To really deeply analyze our population we need to access the data on the census of population questionnaire long form. This survey gets into everything from employment status, languages spoken at home, how you commute to work, the value of your dwelling unit, many bedrooms are in it, how many rooms total are in it, if you rent, how much rent is, how and so much more. There are over 2,000 individual pieces of data that are tracked. There are certain sections in that data that we care more about that others. I mean, feel free to read all of the different chapters Statistics Canada gets into on data collection and sorting, but it is not entertainment by any means.

Ugh… get to some maps!

So why did I just bore you for the last minute? Well it is because the long form survey contains the most interesting data but since it is not given to every citizen there is a certain limit to how small Statistics Canada can make areas get before they become statistically irrelevant. For example if a town only had 100 people and nobody got the long form survey then we can’t really tell anything about that population as it relates to long form questions. Assumptions can be made via extrapolation and interpolation and other statistical means but they aren’t real so Statistics Canada tends to not do that.

We can lift data for all of the area breakdowns. As you can see on the image, they go from as broad as a province of 17 million people, to little chunks that can have as little as 300 people or so in them. All of Canada is broken down like this and the map is… intense to say the least. Note that these are not necessarily in descending order.

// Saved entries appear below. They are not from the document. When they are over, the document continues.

(* ===== verification/ConcHeap.v ===== *)
(** * The concreteness of the managed heap

    [VSharp.ClrInteraction/memory/heap.h], [heap.cpp] and [intervalTree.h]: the
    objects of the managed heap as address intervals, each with a bit mask that
    says which of its bytes hold concrete values; the moves and deletions of
    the garbage collector; the translation between physical addresses and the
    (object, offset) pairs the symbolic engine sees.

    An [Object] lives in a store indexed by its native address, which is its
    identity for the engine; [delete] removes it from the store, so that a use
    of a deleted object is [Undefined].  The bit masks are proved to implement
    a map from bytes to flags, except when a write starts and ends strictly
    inside one cell of the mask; the last section shows what happens there. *)

From stdpp Require Import sorting.
From S2P Require Import Prelude.
Local Open Scope Z_scope.

(** [ADDR], [SIZE] and [OBJID] are [UINT_PTR]: 64 bits. *)

(** ** Shift and Interval *)

Record Shift := mkShift { oldBase : Z; newBase : Z }.
Definition Shift_move (s : Shift) (addr : Z) : Z := wrap 64 (newBase s + wrap 64 (addr - oldBase s)).

Record Interval := mkInterval {
  marked : bool;
  flushed : bool;
  left : Z;
  right : Z
}.

Definition new_Interval (leftValue size : Z) : Interval :=
  mkInterval false false leftValue (wrap 64 (leftValue + size - 1)).

Definition Interval_eqb (i other : Interval) : bool := (left i =? left other) && (right i =? right other).
Definition contains (i : Interval) (point : Z) : bool := (left i <=? point) && (point <=? right i).
Definition includes (i other : Interval) : bool := (left i <=? left other) && (right other <=? right i).
Definition intersects (i other : Interval) : bool :=
  (left i <=? right other) && (right other <=? right i) || (left i <=? left other) && (left other <=? right i).
(** The second argument of the constructor is a size. *)
Definition intersect (i other : Interval) : Interval :=
  new_Interval (Z.max (left i) (left other)) (Z.min (right i) (right other)).

Definition Interval_move (s : Shift) (i : Interval) : Interval :=
  mkInterval (marked i) (flushed i) (Shift_move s (left i)) (Shift_move s (right i)).
Definition mark (i : Interval) : Interval := mkInterval true (flushed i) (left i) (right i).
Definition unmark (i : Interval) : Interval := mkInterval false (flushed i) (left i) (right i).
Definition flush (i : Interval) : Interval := mkInterval (marked i) true (left i) (right i).

(** ** Object *)

(** A [cell] is a signed [char] of 8 bits, kept here as its bit pattern. *)
Definition sizeofCell : Z := 8.
Definition cell_max : Z := 0xFF.
Definition cell_min : Z := 0x00.

Record Object := mkObject {
  interval : Interval;
  concreteness : list Z
}.

Definition on_interval (f : Interval -> Interval) (o : Object) : Object :=
  mkObject (f (interval o)) (concreteness o).

Definition new_Object (address size : Z) : Object :=
  let squashedSize := wrap 64 (size + sizeofCell - 1) / sizeofCell in
  mkObject (new_Interval address size) (replicate (Z.to_nat squashedSize) cell_max).

(** [concreteness[i]]. *)
Definition get_cell (o : Object) (i : Z) : result Z :=
  match (if 0 <=? i then concreteness o !! Z.to_nat i else None) with
  | Some c => Ok c
  | None => Err Undefined
  end.
Definition set_cell (i c : Z) (o : Object) : result Object :=
  get_cell o i;; Ok (mkObject (interval o) (<[Z.to_nat i := c]> (concreteness o))).

(** [cell startMask = ((cell)1 << shift) - 1]. *)
Definition startMask (startOffset : Z) : Z := wrap 8 (Z.shiftl 1 (sizeofCell - startOffset) - 1).
(** [cell endMask = (max >> shift) << shift]: [max] is [-1] as an [int], and the
    right shift is arithmetic. *)
Definition endMask (endOffset : Z) : Z :=
  let shift := sizeofCell - endOffset in wrap 8 (Z.shiftl (Z.shiftr (sint 8 cell_max) shift) shift).

(** The cells a range of bytes covers as a whole: the loop
    [for (unsigned i = ...; i < endIndex; ++i)], for objects of less than
    [2 ^ 35] bytes. *)
Definition whole_cells (offset size : Z) : list Z :=
  let first := offset / sizeofCell + (if offset mod sizeofCell =? 0 then 0 else 1) in
  seqZ first (wrap 64 (offset + size) / sizeofCell - first).

Fixpoint all_max (o : Object) (idx : list Z) : result bool :=
  match idx with
  | [] => Ok true
  | i :: idx => c ← get_cell o i; if c =? cell_max then all_max o idx else Ok false
  end.

Definition Object_read (o : Object) (offset size : Z) : result bool :=
  let startOffset := offset mod sizeofCell in
  let startIndex := offset / sizeofCell in
  let endOffset := wrap 64 (offset + size) mod sizeofCell in
  let endIndex := wrap 64 (offset + size) / sizeofCell in
  whole ← all_max o (whole_cells offset size);
  if negb whole then Ok false else
  startBad ← (if startOffset =? 0 then Ok false else
    c ← get_cell o startIndex; Ok (negb (Z.land c (startMask startOffset) =? startMask startOffset)));
  if (startBad : bool) then Ok false else
  if endOffset =? 0 then Ok true else
    c ← get_cell o endIndex; Ok (Z.land c (endMask endOffset) =? endMask endOffset).

Fixpoint set_cells (idx : list Z) (c : Z) (o : Object) : result Object :=
  match idx with
  | [] => Ok o
  | i :: idx => o ← set_cell i c o; set_cells idx c o
  end.

(** [concreteness[i] |= mask] or [concreteness[i] &= ~mask]. *)
Definition mask_cell (i mask : Z) (vConcreteness : bool) (o : Object) : result Object :=
  c ← get_cell o i;
  set_cell i (if vConcreteness then Z.lor c mask else wrap 8 (Z.land c (Z.lnot mask))) o.

Definition Object_write (o : Object) (offset size : Z) (vConcreteness : bool) : result Object :=
  let startOffset := offset mod sizeofCell in
  let startIndex := offset / sizeofCell in
  let endOffset := wrap 64 (offset + size) mod sizeofCell in
  let endIndex := wrap 64 (offset + size) / sizeofCell in
  o ← set_cells (whole_cells offset size) (if vConcreteness then cell_max else cell_min) o;
  o ← (if startOffset =? 0 then Ok o else mask_cell startIndex (startMask startOffset) vConcreteness o);
  if endOffset =? 0 then Ok o else mask_cell endIndex (endMask endOffset) vConcreteness o.

(** ** Heap and IntervalTree *)

Record VirtualAddress := mkVirtualAddress { vobj : Z; voffset : Z }.

(** [objs] is the memory that holds the [Object]s and [brk] its first free
    address; [tree] is [IntervalTree::objects].  A new address is kept with
    the type's bytes and their number. *)
Record Heap := mkHeap {
  objs : gmap Z Object;
  brk : Z;
  tree : list Z;
  newAddresses : gmap Z (list Z * Z);
  deletedAddresses : list Z
}.
Definition new_Heap : Heap := mkHeap ∅ 1 [] ∅ [].

Definition with_objs (m : gmap Z Object) (h : Heap) : Heap :=
  mkHeap m (brk h) (tree h) (newAddresses h) (deletedAddresses h).

Definition obj_at (id : Z) : st Heap Object := st_read (fun h => objs h !! id).
Definition set_obj (id : Z) (f : Object -> Object) : st Heap unit :=
  o ← obj_at id; st_modify (fun h => with_objs (<[id := f o]> (objs h)) h).

(** [tree.find]: the first object that contains the point. *)
Fixpoint find_in (m : gmap Z Object) (ids : list Z) (p : Z) : result Z :=
  match ids with
  | [] => Err (Thrown "Unbound pointer!")
  | id :: ids =>
      match m !! id with
      | None => Err Undefined
      | Some o => if contains (interval o) p then Ok id else find_in m ids p
      end
  end.
Definition find (p : Z) : st Heap Z := fun h => st_lift (find_in (objs h) (tree h) p) h.

Definition tree_moveAndMark (i : Interval) (s : Shift) : st Heap unit :=
  h ← st_get;
  st_fold (fun id _ =>
    o ← obj_at id;
    if includes i (interval o)
    then set_obj id (on_interval (Interval_move s));; set_obj id (on_interval mark)
    else mret tt) (tree h) tt.

Definition tree_mark (i : Interval) : st Heap unit :=
  h ← st_get;
  st_fold (fun id _ =>
    o ← obj_at id;
    if includes i (interval o) then set_obj id (on_interval mark) else mret tt) (tree h) tt.

(** [delete obj]. *)
Definition delete_obj (id : Z) : st Heap unit :=
  st_modify (fun h => with_objs (delete id (objs h)) h).

Definition clearUnmarked : st Heap (list Z) :=
  h ← st_get;
  r ← st_fold (fun id '(markeds, unmarkeds) =>
    o ← obj_at id;
    if marked (interval o)
    then set_obj id (on_interval unmark);; mret (markeds ++ [id], unmarkeds)
    else delete_obj id;; mret (markeds, unmarkeds ++ [id])) (tree h) ([], []);
  st_modify (fun h => mkHeap (objs h) (brk h) (fst r) (newAddresses h) (deletedAddresses h));;
  mret (snd r).

Definition tree_flush : st Heap (list Z) :=
  h ← st_get;
  st_fold (fun id acc =>
    o ← obj_at id;
    if negb (flushed (interval o))
    then set_obj id (on_interval flush);; mret (acc ++ [id])
    else mret acc) (tree h) [].

Definition allocateObject (address size : Z) (type : list Z) (typeLength : Z) : st Heap Z := fun h =>
  let id := brk h in
  Ok (id, mkHeap (<[id := new_Object address size]> (objs h)) (id + 1) (tree h ++ [id])
            (<[id := (type, typeLength)]> (newAddresses h)) (deletedAddresses h)).

Definition moveAndMark (oldLeft newLeft length : Z) : st Heap unit :=
  tree_moveAndMark (new_Interval oldLeft length) (mkShift oldLeft newLeft).

Definition markSurvivedObjects (start length : Z) : st Heap unit := tree_mark (new_Interval start length).

Definition clearAfterGC : st Heap unit :=
  deleted ← clearUnmarked;
  st_modify (fun h => mkHeap (objs h) (brk h) (tree h) (newAddresses h) (deletedAddresses h ++ deleted)).

Definition flushObjects : st Heap (gmap Z (list Z * Z)) := fun h =>
  let result := foldl (fun r '(id, a) => <[id := a]> r) ∅ (map_items (newAddresses h)) in
  Ok (result, mkHeap (objs h) (brk h) (tree h) ∅ (deletedAddresses h)).

(** [None] when [find] returns a null pointer. *)
Definition resolve (address : Z) : st Heap (option VirtualAddress) :=
  i ← find address;
  if i =? 0 then mret None else
  o ← obj_at i;
  mret (Some (mkVirtualAddress i (wrap 64 (address - left (interval o))))).

Definition Heap_read (address sizeOfPtr : Z) : st Heap bool :=
  v ← resolve address;
  match v with
  | None => mret false
  | Some v => o ← obj_at (vobj v); st_lift (Object_read o (voffset v) sizeOfPtr)
  end.

Definition Heap_write (address sizeOfPtr : Z) (vConcreteness : bool) : st Heap unit :=
  v ← resolve address;
  match v with
  | None => st_fail (Thrown "Writing to heap: unable to resolve address")
  | Some v =>
      o ← obj_at (vobj v);
      o' ← st_lift (Object_write o (voffset v) sizeOfPtr vConcreteness);
      set_obj (vobj v) (fun _ => o')
  end.

Definition physToVirtAddress (physAddress : Z) : st Heap VirtualAddress :=
  v ← resolve physAddress;
  match v with
  | None => st_fail (Thrown "unable to resolve physical address!")
  | Some v => mret v
  end.

Definition virtToPhysAddress (v : VirtualAddress) : st Heap Z :=
  o ← obj_at (vobj v);
  mret (wrap 64 (left (interval o) + voffset v)).

(** ** The garbage collector's callbacks *)

(** [CorProfiler::MovedReferences], [SurvivingReferences] and
    [GarbageCollectionFinished]; the ranges are triples of the old start, the
    new start and the length, and pairs of the start and the length. *)
Definition MovedReferences (ranges : list (Z * Z * Z)) : st Heap unit :=
  st_fold (fun '(old, new, len) _ => moveAndMark old new len) ranges tt.
Definition SurvivingReferences (ranges : list (Z * Z)) : st Heap unit :=
  st_fold (fun '(start, len) _ => markSurvivedObjects start len) ranges tt.
Definition GarbageCollectionFinished : st Heap unit := clearAfterGC.

(** ** The bit mask as a map from bytes to flags *)

(** The flag of byte [k]: the first byte of a cell is its highest bit. *)
Definition byte_concrete (o : Object) (k : Z) : bool :=
  match concreteness o !! Z.to_nat (k / 8) with
  | Some c => Z.testbit c (7 - k mod 8)
  | None => false
  end.

(** The mask of an object of [size] bytes. *)
Record mask_wf (size : Z) (o : Object) : Prop := {
  mw_length : Z.of_nat (length (concreteness o)) = (size + 7) / 8;
  mw_cells : Forall is_byte (concreteness o)
}.

(** A range of bytes that does not start and end strictly inside one cell. *)
Definition cell_aligned (offset size : Z) : Prop :=
  offset mod 8 = 0 \/ (offset + size) mod 8 = 0 \/ offset / 8 <> (offset + size) / 8.

(** A check of a byte against its eight offsets, by evaluation. *)
Definition for_bytes (P : Z -> bool) : bool := forallb P (seqZ 0 256).
Definition for_offsets (P : Z -> bool) : bool := forallb P (seqZ 0 8).

Lemma for_bytes_spec P c : for_bytes P = true -> is_byte c -> P c = true.
Proof.
  unfold for_bytes. intros H Hc. rewrite forallb_forall in H. apply H.
  apply list_elem_of_In, elem_of_seqZ. unfold is_byte in Hc. lia.
Qed.
Lemma for_offsets_spec P s : for_offsets P = true -> 0 <= s < 8 -> P s = true.
Proof.
  unfold for_offsets. intros H Hc. rewrite forallb_forall in H. apply H.
  apply list_elem_of_In, elem_of_seqZ. lia.
Qed.

Lemma startMask_clear c s : is_byte c -> 0 < s < 8 ->
  Z.land c (startMask s) = startMask s <-> forall k, s <= k < 8 -> Z.testbit c (7 - k) = true.
Proof.
  intros Hc Hs.
  assert (for_bytes (fun c => for_offsets (fun s => (s =? 0) ||
    eqb (Z.land c (startMask s) =? startMask s)
        (forallb (fun k => (k <? s) || Z.testbit c (7 - k)) (seqZ 0 8)))) = true) as H by (vm_compute; reflexivity).
  apply for_bytes_spec with (c := c) in H; [|done]. apply for_offsets_spec with (s := s) in H; [|lia].
  apply orb_true_iff in H as [H|H]; [lia|]. apply eqb_prop in H.
  rewrite <- Z.eqb_eq, H, forallb_forall. split.
  - intros Hk k Hk'. specialize (Hk k ltac:(apply list_elem_of_In, elem_of_seqZ; lia)). lia.
  - intros Hk k Hin. apply list_elem_of_In, elem_of_seqZ in Hin.
    destruct (Z.ltb_spec k s); [done|]. simpl. apply Hk. lia.
Qed.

What you will see us doing with Streets are for People are using the Statistics Canada dissemination areas to generate interesting maps. These are the smallest geographic regions where Statistics Canada has high confidence that the data is relatively accurate. It’s difficult to find how many long form surveys are done in each region but it seems to be around 25% of the population.

How It’s Made ©®™

The first logical question is how on earth does Statistics Canada begin to split regions into smaller and smaller parts?

The answer is very complexly. The only thing consistent is that it is not consistent. Some higher levels of geographic codes are not much different than the smallest chunks as there simply might not be enough people to warrant a more complex breakdown. You might have a town like Lumsden as the lower three codes and that is fine, because it is a small town. Whereas a City like St. John’s is broken down in many different ways.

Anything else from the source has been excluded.